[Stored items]
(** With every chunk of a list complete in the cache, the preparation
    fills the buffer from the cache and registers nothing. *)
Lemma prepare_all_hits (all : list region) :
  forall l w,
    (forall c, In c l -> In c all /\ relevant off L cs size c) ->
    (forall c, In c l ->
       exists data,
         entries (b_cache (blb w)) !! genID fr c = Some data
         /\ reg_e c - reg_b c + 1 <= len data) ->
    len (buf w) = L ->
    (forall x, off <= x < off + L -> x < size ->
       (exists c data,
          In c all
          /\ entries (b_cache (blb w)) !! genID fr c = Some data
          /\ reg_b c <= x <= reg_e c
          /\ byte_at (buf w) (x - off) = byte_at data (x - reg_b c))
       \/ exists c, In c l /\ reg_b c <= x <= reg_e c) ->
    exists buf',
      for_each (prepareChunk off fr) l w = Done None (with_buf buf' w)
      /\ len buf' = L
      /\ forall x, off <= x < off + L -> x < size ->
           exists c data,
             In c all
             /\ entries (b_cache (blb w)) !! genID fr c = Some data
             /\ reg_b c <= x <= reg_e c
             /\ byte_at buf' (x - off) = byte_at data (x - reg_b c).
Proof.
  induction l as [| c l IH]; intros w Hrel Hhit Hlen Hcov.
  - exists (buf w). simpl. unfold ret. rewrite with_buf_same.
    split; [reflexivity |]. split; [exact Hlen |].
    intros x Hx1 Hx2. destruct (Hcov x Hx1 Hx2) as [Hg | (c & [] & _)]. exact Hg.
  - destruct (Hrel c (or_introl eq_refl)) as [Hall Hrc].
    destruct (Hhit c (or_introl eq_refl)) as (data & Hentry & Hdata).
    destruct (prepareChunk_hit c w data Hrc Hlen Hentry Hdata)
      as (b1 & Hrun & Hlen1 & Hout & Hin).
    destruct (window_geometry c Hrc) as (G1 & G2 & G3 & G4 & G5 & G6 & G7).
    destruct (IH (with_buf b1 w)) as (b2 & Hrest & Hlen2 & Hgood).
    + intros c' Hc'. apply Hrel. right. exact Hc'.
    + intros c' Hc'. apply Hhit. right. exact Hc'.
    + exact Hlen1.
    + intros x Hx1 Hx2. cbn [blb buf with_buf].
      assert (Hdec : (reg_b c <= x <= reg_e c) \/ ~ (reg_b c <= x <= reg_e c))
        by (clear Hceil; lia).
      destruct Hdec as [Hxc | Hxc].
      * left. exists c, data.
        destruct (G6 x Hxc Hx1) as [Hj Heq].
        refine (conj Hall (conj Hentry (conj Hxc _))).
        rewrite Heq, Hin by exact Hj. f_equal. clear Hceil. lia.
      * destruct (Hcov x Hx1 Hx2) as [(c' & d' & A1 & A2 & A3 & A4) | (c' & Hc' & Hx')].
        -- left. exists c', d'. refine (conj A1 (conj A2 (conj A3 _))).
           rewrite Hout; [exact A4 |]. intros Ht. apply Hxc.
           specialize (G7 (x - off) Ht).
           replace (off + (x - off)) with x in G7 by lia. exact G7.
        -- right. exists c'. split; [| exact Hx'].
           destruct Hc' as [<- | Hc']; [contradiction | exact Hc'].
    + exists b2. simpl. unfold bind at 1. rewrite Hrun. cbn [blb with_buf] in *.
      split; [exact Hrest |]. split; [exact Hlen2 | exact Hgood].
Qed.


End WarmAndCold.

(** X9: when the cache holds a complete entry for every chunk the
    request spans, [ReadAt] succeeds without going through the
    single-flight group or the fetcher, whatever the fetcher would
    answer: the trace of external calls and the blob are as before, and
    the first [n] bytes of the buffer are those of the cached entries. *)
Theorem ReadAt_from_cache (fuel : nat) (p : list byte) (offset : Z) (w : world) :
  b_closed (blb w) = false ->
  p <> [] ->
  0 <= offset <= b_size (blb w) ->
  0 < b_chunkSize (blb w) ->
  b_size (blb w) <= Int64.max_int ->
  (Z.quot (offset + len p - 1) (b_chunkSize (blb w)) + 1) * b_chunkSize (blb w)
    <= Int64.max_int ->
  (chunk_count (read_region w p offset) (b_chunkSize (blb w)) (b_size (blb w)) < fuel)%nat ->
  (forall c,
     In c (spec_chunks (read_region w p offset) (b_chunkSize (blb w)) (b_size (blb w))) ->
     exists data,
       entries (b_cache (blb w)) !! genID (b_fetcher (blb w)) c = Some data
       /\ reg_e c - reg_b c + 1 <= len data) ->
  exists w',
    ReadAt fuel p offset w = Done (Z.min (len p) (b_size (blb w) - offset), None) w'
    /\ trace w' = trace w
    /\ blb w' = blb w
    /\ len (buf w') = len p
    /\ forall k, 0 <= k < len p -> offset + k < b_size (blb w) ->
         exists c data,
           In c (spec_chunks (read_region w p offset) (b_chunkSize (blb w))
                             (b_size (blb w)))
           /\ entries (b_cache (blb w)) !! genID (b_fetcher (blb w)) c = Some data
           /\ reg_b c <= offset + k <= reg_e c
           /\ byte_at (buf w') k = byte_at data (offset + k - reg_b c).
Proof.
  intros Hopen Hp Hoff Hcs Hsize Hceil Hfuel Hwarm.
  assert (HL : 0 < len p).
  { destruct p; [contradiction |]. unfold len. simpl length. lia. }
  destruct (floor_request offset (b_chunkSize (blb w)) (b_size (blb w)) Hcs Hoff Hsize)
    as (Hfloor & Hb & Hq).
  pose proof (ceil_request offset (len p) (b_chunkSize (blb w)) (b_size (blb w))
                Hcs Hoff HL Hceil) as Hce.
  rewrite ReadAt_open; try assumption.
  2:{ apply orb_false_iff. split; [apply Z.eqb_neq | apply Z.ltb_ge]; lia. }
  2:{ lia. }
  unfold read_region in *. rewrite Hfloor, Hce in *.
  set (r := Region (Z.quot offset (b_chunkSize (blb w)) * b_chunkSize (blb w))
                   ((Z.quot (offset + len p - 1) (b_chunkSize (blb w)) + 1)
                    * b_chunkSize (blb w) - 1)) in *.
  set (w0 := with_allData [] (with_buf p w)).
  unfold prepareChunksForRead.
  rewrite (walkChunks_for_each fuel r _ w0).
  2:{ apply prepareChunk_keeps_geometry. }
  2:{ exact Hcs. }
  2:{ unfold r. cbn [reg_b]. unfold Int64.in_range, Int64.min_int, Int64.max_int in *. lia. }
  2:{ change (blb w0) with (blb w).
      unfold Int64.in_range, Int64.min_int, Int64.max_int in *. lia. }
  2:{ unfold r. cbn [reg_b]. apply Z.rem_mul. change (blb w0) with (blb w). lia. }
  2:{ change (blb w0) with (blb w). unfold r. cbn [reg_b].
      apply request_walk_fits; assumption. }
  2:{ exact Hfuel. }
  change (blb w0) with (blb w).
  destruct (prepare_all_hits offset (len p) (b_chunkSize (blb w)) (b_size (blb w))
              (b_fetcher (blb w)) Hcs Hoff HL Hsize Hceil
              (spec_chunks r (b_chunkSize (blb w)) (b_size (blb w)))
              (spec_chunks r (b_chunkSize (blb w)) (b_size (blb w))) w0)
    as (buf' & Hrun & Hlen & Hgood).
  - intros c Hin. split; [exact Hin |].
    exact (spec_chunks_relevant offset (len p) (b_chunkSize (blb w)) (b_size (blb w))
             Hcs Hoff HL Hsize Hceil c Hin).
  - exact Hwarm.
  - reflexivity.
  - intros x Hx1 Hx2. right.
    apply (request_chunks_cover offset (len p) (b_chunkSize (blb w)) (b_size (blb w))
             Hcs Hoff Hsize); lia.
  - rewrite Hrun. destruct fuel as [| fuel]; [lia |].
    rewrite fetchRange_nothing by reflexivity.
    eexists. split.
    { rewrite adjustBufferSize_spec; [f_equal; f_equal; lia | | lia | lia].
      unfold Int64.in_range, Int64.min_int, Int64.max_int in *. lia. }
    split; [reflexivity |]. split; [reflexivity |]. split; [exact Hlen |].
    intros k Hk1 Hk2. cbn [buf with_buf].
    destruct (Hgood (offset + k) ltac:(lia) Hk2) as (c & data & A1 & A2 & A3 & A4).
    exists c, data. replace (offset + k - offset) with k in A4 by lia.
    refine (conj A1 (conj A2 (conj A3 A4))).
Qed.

...

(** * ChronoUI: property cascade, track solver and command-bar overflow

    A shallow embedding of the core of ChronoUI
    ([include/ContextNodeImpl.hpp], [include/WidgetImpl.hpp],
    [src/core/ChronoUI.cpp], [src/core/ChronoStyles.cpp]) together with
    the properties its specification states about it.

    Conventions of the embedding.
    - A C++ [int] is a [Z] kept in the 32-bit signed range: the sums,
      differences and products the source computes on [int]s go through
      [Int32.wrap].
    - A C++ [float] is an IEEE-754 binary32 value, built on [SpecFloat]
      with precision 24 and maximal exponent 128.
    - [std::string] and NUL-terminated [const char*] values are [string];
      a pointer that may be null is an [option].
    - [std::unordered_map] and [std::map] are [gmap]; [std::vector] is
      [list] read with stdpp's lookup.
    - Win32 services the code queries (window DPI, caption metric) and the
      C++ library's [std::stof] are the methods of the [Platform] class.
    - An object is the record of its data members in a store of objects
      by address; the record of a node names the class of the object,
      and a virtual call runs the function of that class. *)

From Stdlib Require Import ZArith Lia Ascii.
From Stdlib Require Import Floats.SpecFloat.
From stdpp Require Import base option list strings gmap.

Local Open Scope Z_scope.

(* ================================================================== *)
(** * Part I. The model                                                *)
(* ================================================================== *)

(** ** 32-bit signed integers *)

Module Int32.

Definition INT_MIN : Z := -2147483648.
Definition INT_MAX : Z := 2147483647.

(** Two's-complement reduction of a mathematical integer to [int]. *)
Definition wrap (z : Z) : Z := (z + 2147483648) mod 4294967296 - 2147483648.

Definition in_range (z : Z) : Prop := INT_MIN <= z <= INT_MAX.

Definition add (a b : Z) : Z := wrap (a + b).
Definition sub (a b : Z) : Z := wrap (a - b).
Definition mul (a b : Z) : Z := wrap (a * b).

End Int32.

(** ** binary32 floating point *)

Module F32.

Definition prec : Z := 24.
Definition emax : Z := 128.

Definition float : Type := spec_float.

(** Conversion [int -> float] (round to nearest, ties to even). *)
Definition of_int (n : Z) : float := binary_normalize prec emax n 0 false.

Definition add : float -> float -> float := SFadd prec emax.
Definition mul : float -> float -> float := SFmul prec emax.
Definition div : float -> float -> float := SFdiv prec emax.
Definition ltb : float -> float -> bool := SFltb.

...

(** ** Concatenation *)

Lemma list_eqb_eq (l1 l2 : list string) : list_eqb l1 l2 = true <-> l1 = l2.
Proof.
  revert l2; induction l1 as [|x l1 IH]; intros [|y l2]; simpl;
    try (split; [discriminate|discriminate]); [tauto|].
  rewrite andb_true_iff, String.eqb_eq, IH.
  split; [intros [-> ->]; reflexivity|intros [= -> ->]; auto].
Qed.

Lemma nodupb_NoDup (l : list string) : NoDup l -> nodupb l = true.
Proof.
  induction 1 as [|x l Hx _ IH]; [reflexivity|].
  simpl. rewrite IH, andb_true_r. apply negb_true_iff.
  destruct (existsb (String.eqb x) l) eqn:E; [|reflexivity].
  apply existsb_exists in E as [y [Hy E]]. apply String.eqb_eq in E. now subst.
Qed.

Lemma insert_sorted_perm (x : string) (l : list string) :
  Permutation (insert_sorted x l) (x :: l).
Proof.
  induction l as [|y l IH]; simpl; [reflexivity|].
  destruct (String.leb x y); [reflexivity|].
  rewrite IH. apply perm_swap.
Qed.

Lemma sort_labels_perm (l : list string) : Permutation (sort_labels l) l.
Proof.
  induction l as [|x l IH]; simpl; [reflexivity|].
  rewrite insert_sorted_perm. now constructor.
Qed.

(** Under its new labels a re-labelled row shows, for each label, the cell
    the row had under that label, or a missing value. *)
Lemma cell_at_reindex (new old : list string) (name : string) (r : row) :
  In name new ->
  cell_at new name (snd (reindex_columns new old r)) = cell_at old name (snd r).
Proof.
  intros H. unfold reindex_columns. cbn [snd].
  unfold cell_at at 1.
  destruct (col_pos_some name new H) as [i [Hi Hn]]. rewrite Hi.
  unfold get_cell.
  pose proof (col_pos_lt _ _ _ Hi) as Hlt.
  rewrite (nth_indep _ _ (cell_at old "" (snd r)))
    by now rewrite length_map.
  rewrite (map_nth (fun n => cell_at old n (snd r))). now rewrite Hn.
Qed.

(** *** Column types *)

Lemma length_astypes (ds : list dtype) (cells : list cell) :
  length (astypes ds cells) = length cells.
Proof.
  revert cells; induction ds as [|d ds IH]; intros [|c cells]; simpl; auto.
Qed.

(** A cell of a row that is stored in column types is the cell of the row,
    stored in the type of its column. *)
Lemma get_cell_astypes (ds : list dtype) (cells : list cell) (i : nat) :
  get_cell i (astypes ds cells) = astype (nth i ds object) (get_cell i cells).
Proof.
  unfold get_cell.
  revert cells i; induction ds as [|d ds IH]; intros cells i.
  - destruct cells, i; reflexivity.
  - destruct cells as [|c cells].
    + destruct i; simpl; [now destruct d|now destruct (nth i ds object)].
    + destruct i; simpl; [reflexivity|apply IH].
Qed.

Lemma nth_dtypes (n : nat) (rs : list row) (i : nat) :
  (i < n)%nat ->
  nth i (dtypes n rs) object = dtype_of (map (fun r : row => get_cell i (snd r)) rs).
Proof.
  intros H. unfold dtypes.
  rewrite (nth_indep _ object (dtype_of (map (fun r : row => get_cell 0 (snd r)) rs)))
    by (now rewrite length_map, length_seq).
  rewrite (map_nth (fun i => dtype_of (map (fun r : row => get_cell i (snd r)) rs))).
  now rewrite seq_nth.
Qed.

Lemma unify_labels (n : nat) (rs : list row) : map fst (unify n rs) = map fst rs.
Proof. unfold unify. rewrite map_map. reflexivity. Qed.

> **Exercise brief**
Using the entries above, return exactly the lines from the line with "induction l as [|x" to the line with "the row had", counting both of those lines.

> **The answer**
  induction l as [|x l IH]; simpl; [reflexivity|].
  rewrite insert_sorted_perm. now constructor.
Qed.

(** Under its new labels a re-labelled row shows, for each label, the cell
    the row had under that label, or a missing value. *)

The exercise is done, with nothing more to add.